DeepFoids: Simulation Of Fish School Behavior Using Deep Reinforcement Learning

Reinforcement Learning 01/05/2023

3 main points
✔️ Proposed a method to autonomously acquire fish schooling behavior adapted to various environments by deep reinforcement learning
✔️ Synthetic dataset closely resembling the real one was created using the proposed method and Unity simulations
✔️ Deep learning model successfully trained to count various types of fish in a cove

DeepFoids:Adaptive Bio-Inspired Fish Simulation with Deep Reinforcement Learning
written by Yuko Ishiwaka , Xiao Steven Zeng, Shun Ogawa, Donovan Michael Westwater, Tadayuki Tone, Masaki Nakada
(Submitted on 01 Nov 2022 (v1), last revised 24 Dec 2022 (this version, v2))
Comments: NeurIPS 2022

The images used in this article are from the paper, the introductory slides, or were created based on them.

Introduction

The sustainability of food supply and conservation of fishery resources is one of the most important global issues and one that the United Nations must achieve by 2030. With the rapid increase in seafood consumption, aquaculture is one of the sustainable ways to supply seafood to support the world population. Currently, one of the major problems in aquaculture is the management of feed. Low feeding results in malnutrition and slower fish growth while overfeeding can result in residual food contaminating the marine environment. Therefore, it is necessary to automate fish counting using RGB cameras and computer vision to optimize the amount and timing of feeding.

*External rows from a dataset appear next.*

Lemma callback_events_quiet o :
    runs (callback_events o) = []
    ∧ created_dirs (callback_events o) = []
    ∧ logged (callback_events o) = [].
  Proof. unfold callback_events. by destruct (progress_callback o). Qed.
End Selecting.

Section Synced.
Context {W : Type} {os : OS W}.
Variables region target : string.

Lemma present_not_missing (w : W) dest :
    present w dest = true -> missing_or_empty w dest = false.
  Proof.
    unfold present, missing_or_empty.
    destruct (os_path_exists w dest); [|discriminate].
    by destruct (os_listdir w dest) as [[|x xs]|e].
  Qed.

Lemma present_listable (w : W) dest :
    present w dest = true ->
    os_path_exists w dest = true ∧ ∃ x xs, os_listdir w dest = Ok (x :: xs).
  Proof.
    unfold present.
    destruct (os_path_exists w dest); [|discriminate].
    destruct (os_listdir w dest) as [[|x xs]|e]; try discriminate. eauto.
  Qed.

(** An iteration over a destination that is present is a skip. *)
Lemma item_run_present repo (s : state W) o :
    item_run region target repo s o ->
    present (world s) (os_path_join target repo) = true ->
    o = item_done s (world s) [skip_log repo].
  Proof.
    intros Hrun Hp.
    pose proof (present_not_missing _ _ Hp) as Hm.
    destruct (present_listable _ _ Hp) as (_ & x & xs & Hls).
    destruct Hrun; congruence.
  Qed.

End Synced.

Section SyncedRun.
Context {W : Type} {os : OS W}.
Variable L : instance -> list string.

End SyncedRun.



(** ** Failing clones *)

Section Failures.
Context {W : Type} {os : OS W}.
Variables region target : string.
(** Field updates. *)
Definition upd_out (f : Sender → Sender) (w : World) : World :=
  {| _out := f (_out w); _in := _in w; _control := _control w;
     EVENTS := EVENTS w; trace := trace w |}.
Definition upd_in (f : ChunkReceiver → ChunkReceiver) (w : World) : World :=
  {| _out := _out w; _in := f (_in w); _control := _control w;
     EVENTS := EVENTS w; trace := trace w |}.
Definition upd_control (f : Control → Control) (w : World) : World :=
  {| _out := _out w; _in := _in w; _control := f (_control w);
     EVENTS := EVENTS w; trace := trace w |}.
Definition upd_EVENTS (f : gmap string HandlersList → gmap string HandlersList)
    (w : World) : World :=
  {| _out := _out w; _in := _in w; _control := _control w;
     EVENTS := f (EVENTS w); trace := trace w |}.
Definition upd_trace (f : list Effect → list Effect) (w : World) : World :=
  {| _out := _out w; _in := _in w; _control := _control w;
     EVENTS := EVENTS w; trace := f (trace w) |}.

Definition set_controlQueue (q : list Message) (s : Sender) : Sender :=
  {| controlQueue := q; objectQueue := objectQueue s;
     _currentMessageType := _currentMessageType s; _failureCount := _failureCount s;
     _offsetBytes := _offsetBytes s; _chunkPayloadSize := _chunkPayloadSize s |}.
Definition set_objectQueue (q : list DataObject) (s : Sender) : Sender :=
  {| controlQueue := controlQueue s; objectQueue := q;
     _currentMessageType := _currentMessageType s; _failureCount := _failureCount s;
     _offsetBytes := _offsetBytes s; _chunkPayloadSize := _chunkPayloadSize s |}.
Definition set_currentMessageType (t : option MessageType) (s : Sender) : Sender :=
  {| controlQueue := controlQueue s; objectQueue := objectQueue s;
     _currentMessageType := t; _failureCount := _failureCount s;
     _offsetBytes := _offsetBytes s; _chunkPayloadSize := _chunkPayloadSize s |}.
Definition set_failureCount (n : Z) (s : Sender) : Sender :=
  {| controlQueue := controlQueue s; objectQueue := objectQueue s;
     _currentMessageType := _currentMessageType s; _failureCount := n;
     _offsetBytes := _offsetBytes s; _chunkPayloadSize := _chunkPayloadSize s |}.
Definition set_offsetBytes (n : Z) (s : Sender) : Sender :=
  {| controlQueue := controlQueue s; objectQueue := objectQueue s;
     _currentMessageType := _currentMessageType s; _failureCount := _failureCount s;
     _offsetBytes := n; _chunkPayloadSize := _chunkPayloadSize s |}.
Definition set_chunkPayloadSize (n : Z) (s : Sender) : Sender :=
  {| controlQueue := controlQueue s; objectQueue := objectQueue s;
     _currentMessageType := _currentMessageType s; _failureCount := _failureCount s;
     _offsetBytes := _offsetBytes s; _chunkPayloadSize := n |}.

(** ** The monad: state over [World], exceptions, and fuel for [_sendNext] *)

Inductive Completion (A : Type) : Type :=
| Normal (a : A)
| Throw (e : Exception)
| Exhausted.
Arguments Normal {A} a.
Arguments Throw {A} e.
Arguments Exhausted {A}.

Definition M (A : Type) : Type := World → Completion A * World.

#[global] Instance M_ret : MRet M := λ A a w, (Normal a, w).
#[global] Instance M_bind : MBind M := λ A B f m w,
  match m w with
  | (Normal a, w') => f a w'
  | (Throw e, w') => (Throw e, w')
  | (Exhausted, w') => (Exhausted, w')
  end.

Definition throw {A} (e : Exception) : M A := λ w, (Throw e, w).
Definition exhausted {A} : M A := λ w, (Exhausted, w).
Definition gets {A} (f : World → A) : M A := λ w, (Normal (f w), w).
Definition modify (f : World → World) : M unit := λ w, (Normal tt, f w).
Definition effect (e : Effect) : M unit := modify (upd_trace (λ t, t ++ [e])).

(** A call of a host function that may throw. *)
Definition call {A} (r : Exception + A) : M A :=
  match r with inl e => throw e | inr a => mret a end.

(** The world a computation leaves. *)
Definition exec {A} (m : M A) (w : World) : World := (m w).2.

(** ** Listener registry *)

Definition createHandlersList : HandlersList := {| pos := 0; handlers := [] |}.

Module HandlersList.
Definition add (handler : nat) (l : HandlersList) : HandlersList :=
  {| pos := pos l; handlers := handlers l ++ [handler] |}.

Definition clear (l : HandlersList) : HandlersList :=
  {| pos := 0; handlers := [] |}.

Definition isEmpty (l : HandlersList) : bool :=
  bool_decide (length (handlers l) = 0%nat).

(** [handlers.indexOf(handler)]: only a function can be found, the list
    holds nothing else. *)
Definition indexOf (handler : Handler) (l : HandlersList) : option nat :=
  match handler with
  | HFunction id => fst <$> list_find (λ h, h = id) (handlers l)
  | HValue _ => None
  end.

Definition remove (handler : Handler) (l : HandlersList) : HandlersList :=
  match indexOf handler l with
  | None => l
  | Some idx =>
      {| pos := if bool_decide (idx < pos l)%nat then Nat.max (pos l - 1) 0 else pos l;
         handlers := delete idx (handlers l) |}
  end.

(** [newIterator()] resets the cursor; [next()] returns the handler under
    it and advances, or [undefined] at the end. *)
Definition newIterator (l : HandlersList) : HandlersList :=
  {| pos := 0; handlers := handlers l |}.

Definition next (l : HandlersList) : option nat * HandlersList :=
  if bool_decide (pos l < length (handlers l))%nat
  then (handlers l !! pos l, {| pos := S (pos l); handlers := handlers l |})
  else (None, l).
End HandlersList.

(** [_callHandler] hands the event to a function of the application.  The
    application's code is outside this module: the call is recorded in the
    trace, and the function is taken to return normally without calling
    [Pebble.on], [Pebble.off] or [Pebble.postMessage] while it runs.  A
    listener that throws, or that calls back into the module during a
    dispatch, is not covered by this development. *)
Definition _callHandler (handler : Handler) (event_name : string)
    (callback_data : option jsval) : M unit :=
  effect (callHandler handler event_name callback_data).
(** * backend/app.py: the items service

    A shallow embedding of the Flask application in [backend/app.py]: the
    three views [health], [get_items] and [add_item], the module-level
    configuration read from [os.environ], and as much of the two libraries
    under them (Flask's request/response conversion and pymongo's
    [Collection]) as the views exercise.

    Python dicts are finite maps from strings; the one dict that is shared
    between the view and the driver ([item] in [add_item]) lives in an
    object heap and is passed by reference.  Views run in a state and
    exception monad over the [world]: an exception keeps the effects that
    happened before it was raised.

    What the libraries decide out of the service's sight is a parameter:
    which values the driver and the server refuse to store is a component
    of the world, and what [int], [MongoClient] and the database lookup
    reject at start-up are variables of the configuration section. *)

From Stdlib Require Import ZArith Ascii String Floats.SpecFloat Numbers.DecimalString.
From stdpp Require Import gmap strings list fin_maps.

Set Warnings "-register-all".
Local Open Scope Z_scope.

(** ** Values *)

(** What [json.loads] produces and [json.dumps] accepts: [None], [bool],
    [int], [float], [str], [list] and [dict] with string keys. *)
Inductive json : Type :=
| JNull
| JBool (b : bool)
| JInt (z : Z)
| JFloat (f : spec_float)
| JStr (s : string)
| JArr (l : list json)
| JObj (o : gmap string json).

(** A value held in a Python dict handled by the service: a JSON value, or
    the [bson.ObjectId] the driver stores under ["_id"]. *)
Inductive pyval : Type :=
| PJson (j : json)
| PObjectId (k : nat).

Abbreviation pydict := (gmap string pyval).

(** Python truth value testing, as used by [not name]: [None], [False],
    numeric zero and empty containers ([len(x) == 0]) are false. *)
Definition truthy (v : json) : bool :=
  match v with
  | JNull => false
  | JBool b => b
  | JInt z => negb (z =? 0)
  | JFloat f => match f with S754_zero _ => false | _ => true end
  | JStr s => negb (Nat.eqb (String.length s) 0)
  | JArr l => negb (Nat.eqb (length l) 0)
  | JObj o => negb (Nat.eqb (size o) 0)
  end.

(** ** Exceptions, results and the world *)

Inductive exn : Type :=
| BadRequest            (* werkzeug.exceptions.BadRequest, an HTTPException *)
| UnsupportedMediaType  (* werkzeug.exceptions.UnsupportedMediaType, likewise *)
| AttributeError
| TypeError
| ValueError
| SystemError
| DriverError.          (* any exception raised inside pymongo or bson:
                           OverflowError, InvalidDocument, DocumentTooLarge,
                           InvalidURI, InvalidName, ...; none of them is an
                           HTTPException *)

Inductive result (A : Type) : Type :=
| Ok (a : A)
| Raise (e : exn).
Arguments Ok {A} a.
Arguments Raise {A} e.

However, there is one problem here. That is that "labeled data sets for learning to measure the number of fish" are difficult to obtain. Therefore, this study proposes a method to autonomously generate fish group behavior using deep reinforcement learning (DRL). This has resulted in multiple distinct collective behavior patterns based on individual density. Then, by creating a high-quality synthetic dataset using environmental simulations with Unity, we successfully trained a deep-learning model that counts the various types of fish in a kayak.

Fish Simulation

First, the fish behavior model is constructed as a multi-agent reinforcement learning (MARL) problem. Fish agents must swim in a constrained 3D space, similar to a fish farm while considering multiple factors that influence their behavior. In the process of interacting with the environment and other fish, each agent learns to act based on its observations and maximize rewards. In this paper, we use the reinforcement learning method Proximal Policy Optimization (PPO) to optimize the strategy. The figure below outlines the simulation pipeline.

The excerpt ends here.